Yes, I've had vague mention of wanting a p2p router but I want a specific set of requirements in a spec. It is not a small request.
@maliberty Indeed, I'll reserve time to talk to mehdi and give you a proper spec.
As for this issue, yes it could be solved with a p2p router, but I don't think that's the best solution. Afaik, OpenROAD is intended to be a no-human-in-the-loop flow, but in its current state, if there are multiple voltage domains in a design and a cell which has connections to more than one of them (and is not a level converter), it won't get routed automatically.

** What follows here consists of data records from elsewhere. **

(** One mapping from an aligned cursor inside the window. *)
Lemma file_map_step K K' r i p q x y i1 p1 q1 :
  sane_length r -> pagesize_ i = 4096 -> mmap_next_free_address i mod 4096 = 0 ->
  68169720922112 <= mmap_next_free_address i -> mmap_next_free_address i + ALIGN_UP (q_length r) 4096 <= 69269232549888 ->
  synchronizedFileMap K K' (q_length r) (q_prot r) (q_flags r) (q_fd r) (q_sent r) (q_fresh r) i p q = Some (x, y, i1, p1, q1) ->
  same_range K K' (mkMade (mmap_next_free_address i) r x y) /\ pagesize_ i1 = 4096
  /\ mmap_next_free_address i1 = mmap_next_free_address i + ALIGN_UP (q_length r) 4096.
Proof.
  intros Hr Hps Ha H1 H2. pose proof (sane_aligned r Hr) as [H3 H4]. pose proof Hr as [H5 H6]. unfold synchronizedFileMap.
  destruct (mapToOtherSide _ _ _ _ _) as [[[fd' p'] q']|]; cbn [mbind option_bind]; [|done]. intros [= <- <- <- <- <-].
  split; [|split; [done|]].
  - unfold same_range. cbn [m_addr m_req m_here m_there]. repeat (split; [done || lia|]).
    rewrite internal_mmap_window by lia. unfold in_range.
    by rewrite (proj2 (Z.leb_le _ _)), (proj2 (Z.ltb_lt _ _)) by lia.
  - cbn [put_next_free mmap_next_free_address]. rewrite Hps. apply u64_small. lia.
Qed.

(** C37: files mapped into both processes one after the other get page-aligned
    ranges of the window for files that do not overlap, and both kernels are
    asked for the same range: the check that the other process makes on the
    address never refuses it. *)
Theorem file_maps_apart K K' (l : list map_req) : forall i p q ms i',
  Forall sane_length l -> pagesize_ i = 4096 -> mmap_next_free_address i mod 4096 = 0 ->
  68169720922112 <= mmap_next_free_address i -> mmap_next_free_address i + file_bytes l <= 69269232549888 ->
  file_maps K K' l i p q = Some (ms, i') ->
  length ms = length l /\ Forall (same_range K K') ms
  /\ ForallOrdPairs (fun x y => m_addr x + q_length (m_req x) <= m_addr y) ms
  /\ mmap_next_free_address i' = mmap_next_free_address i + file_bytes l
  /\ Forall (fun x => mmap_next_free_address i <= m_addr x) ms.
Proof.
  induction l as [|r l IH]; intros i p q ms i' Hl Hps Ha H1 H2; cbn [file_maps].
  { intros [= <- <-]. repeat split; try constructor. cbn. lia. }
  inversion Hl as [|? ? Hr Hl']. subst. cbn [file_bytes fold_right] in *. fold (file_bytes l) in *.
  pose proof (file_bytes_nonneg l Hl'). destruct (sane_aligned r Hr) as [H3 H4]. pose proof Hr as [H5 H6].
  destruct (synchronizedFileMap _ _ _ _ _ _ _ _ _ _ _) as [[[[[x y] i1] p1] q1]|] eqn:E; cbn [mbind option_bind]; [|done].
  apply file_map_step in E as (E1 & E2 & E3); [|done|done|done|done|lia].
  destruct (file_maps K K' l i1 p1 q1) as [[ms1 i2]|] eqn:F; cbn [mbind option_bind]; [|done]. intros [= <- <-].
  apply IH in F as (F1 & F2 & F3 & F4 & F5); [|done|done|rewrite E3; zlia|lia|lia].
  split; [cbn; lia|]. split; [by constructor|]. split; [|split; [lia|]].
  - constructor; [|done]. eapply Forall_impl; [|exact F5]. intros z Hz. cbn [m_addr m_req]. cbn beta in Hz. lia.
  - constructor; [cbn [m_addr]; lia|]. eapply Forall_impl; [|exact F5]. intros z Hz. cbn beta in *. lia.
Qed.
(* ===== verification/SearchProps.v ===== *)
(** * What the searches of the linker compute

    The packed colour map ([src/cali-linker/graph/color_map.h]), the
    breadth-first searches and the bottom-up traversal
    ([src/cali-linker/graph/algorithms.h]). *)

From S2P Require Import Prelude Graph GraphProps.

(** ** [ColorMap] *)

Definition range (n : nat) : list Z := Z.of_nat <$> seq 0 n.

Lemma elem_range n x : 0 <= x < Z.of_nat n -> In x (range n).
Proof. intros Hx. apply in_map_iff. exists (Z.to_nat x). split; [lia|]. apply in_seq. lia. Qed.

(** What a byte holds after [put_fast], for all bytes, colours and places. *)
Definition put_fast_byte_ok : bool :=
  forallb (fun x => forallb (fun c => forallb (fun i => forallb (fun j =>
    let y := Z.land (Z.lor x (Z.shiftl c (i + i))) 255 in
    (0 <=? y) && (y <? 256) &&
    (Z.land (Z.shiftr y (j + j)) 3 =?
       if i =? j then Z.lor (Z.land (Z.shiftr x (j + j)) 3) c else Z.land (Z.shiftr x (j + j)) 3))
  (range 4)) (range 4)) (range 4)) (range 256).

Lemma put_fast_bytes : put_fast_byte_ok = true.
Proof. vm_compute. reflexivity. Qed.

Lemma put_fast_byte x c i j :
  0 <= x < 256 -> 0 <= c < 4 -> 0 <= i < 4 -> 0 <= j < 4 ->
  let y := Z.land (Z.lor x (Z.shiftl c (i + i))) 255 in
  0 <= y < 256 /\
  Z.land (Z.shiftr y (j + j)) 3 = if decide (i = j) then Z.lor (Z.land (Z.shiftr x (j + j)) 3) c
                                  else Z.land (Z.shiftr x (j + j)) 3.
Proof.
  intros Hx Hc Hi Hj. pose proof put_fast_bytes as H. unfold put_fast_byte_ok in H. rewrite forallb_forall in H.
  specialize (H x (elem_range 256 _ Hx)). rewrite forallb_forall in H. specialize (H c (elem_range 4 _ Hc)).
  rewrite forallb_forall in H. specialize (H i (elem_range 4 _ Hi)). rewrite forallb_forall in H.
  specialize (H j (elem_range 4 _ Hj)). cbv zeta in *. apply andb_true_iff in H as [H H2]. bool_hyps.
  split; [lia|]. rewrite H2. destruct (Z.eqb_spec i j); case_decide; done.
Qed.

(** A map of bytes with room for the vertices below [n]. *)
Definition cm_ok (n : nat) (cm : list Z) : Prop := (n <= 4 * length cm)%nat /\ Forall (fun x => 0 <= x < 256) cm.

Definition colour (cm : list Z) (v : nat) : Z := default 0 (color_get v cm).

Lemma color_byte_lt n cm v : cm_ok n cm -> (v < n)%nat -> is_Some (cm !! color_byte v).
Proof.
  intros [Hn _] Hv. apply lookup_lt_is_Some_2. unfold color_byte.
  apply Nat.Div0.div_lt_upper_bound. lia.
Qed.

Lemma color_get_colour n cm v : cm_ok n cm -> (v < n)%nat -> color_get v cm = Some (colour cm v).
Proof.
  intros Hcm Hv. unfold colour, color_get. destruct (color_byte_lt _ _ _ Hcm Hv) as [x ->]. done.
Qed.

Lemma same_byte_shift u v : color_byte u = color_byte v -> (u mod 4 = v mod 4)%nat -> u = v.
Proof. unfold color_byte. intros H1 H2. rewrite (Nat.div_mod_eq u 4), (Nat.div_mod_eq v 4). lia. Qed.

Please correct me if I misunderstood something, or if my request is not very clear. And thanks for the support
Afaik, OpenROAD is intended to be a no-human-in-the-loop flow
From my understanding, OpenROAD is intended to be no-human-in-the-loop for digital designs. It's a lofty goal that still has a lot of work to be done.
if there are multiple voltage domains in a design and a cell which has connections to more than one of them (and is not a level converter), it won't get routed automatically.
For clarity, what you are describing is a special net router and is not typically used in digital flows. The use case for this would be for non-digital signals, as in your case. So as @maliberty said, it's not currently supported and would have to be implemented.
@rovinski Thank you for the clarification!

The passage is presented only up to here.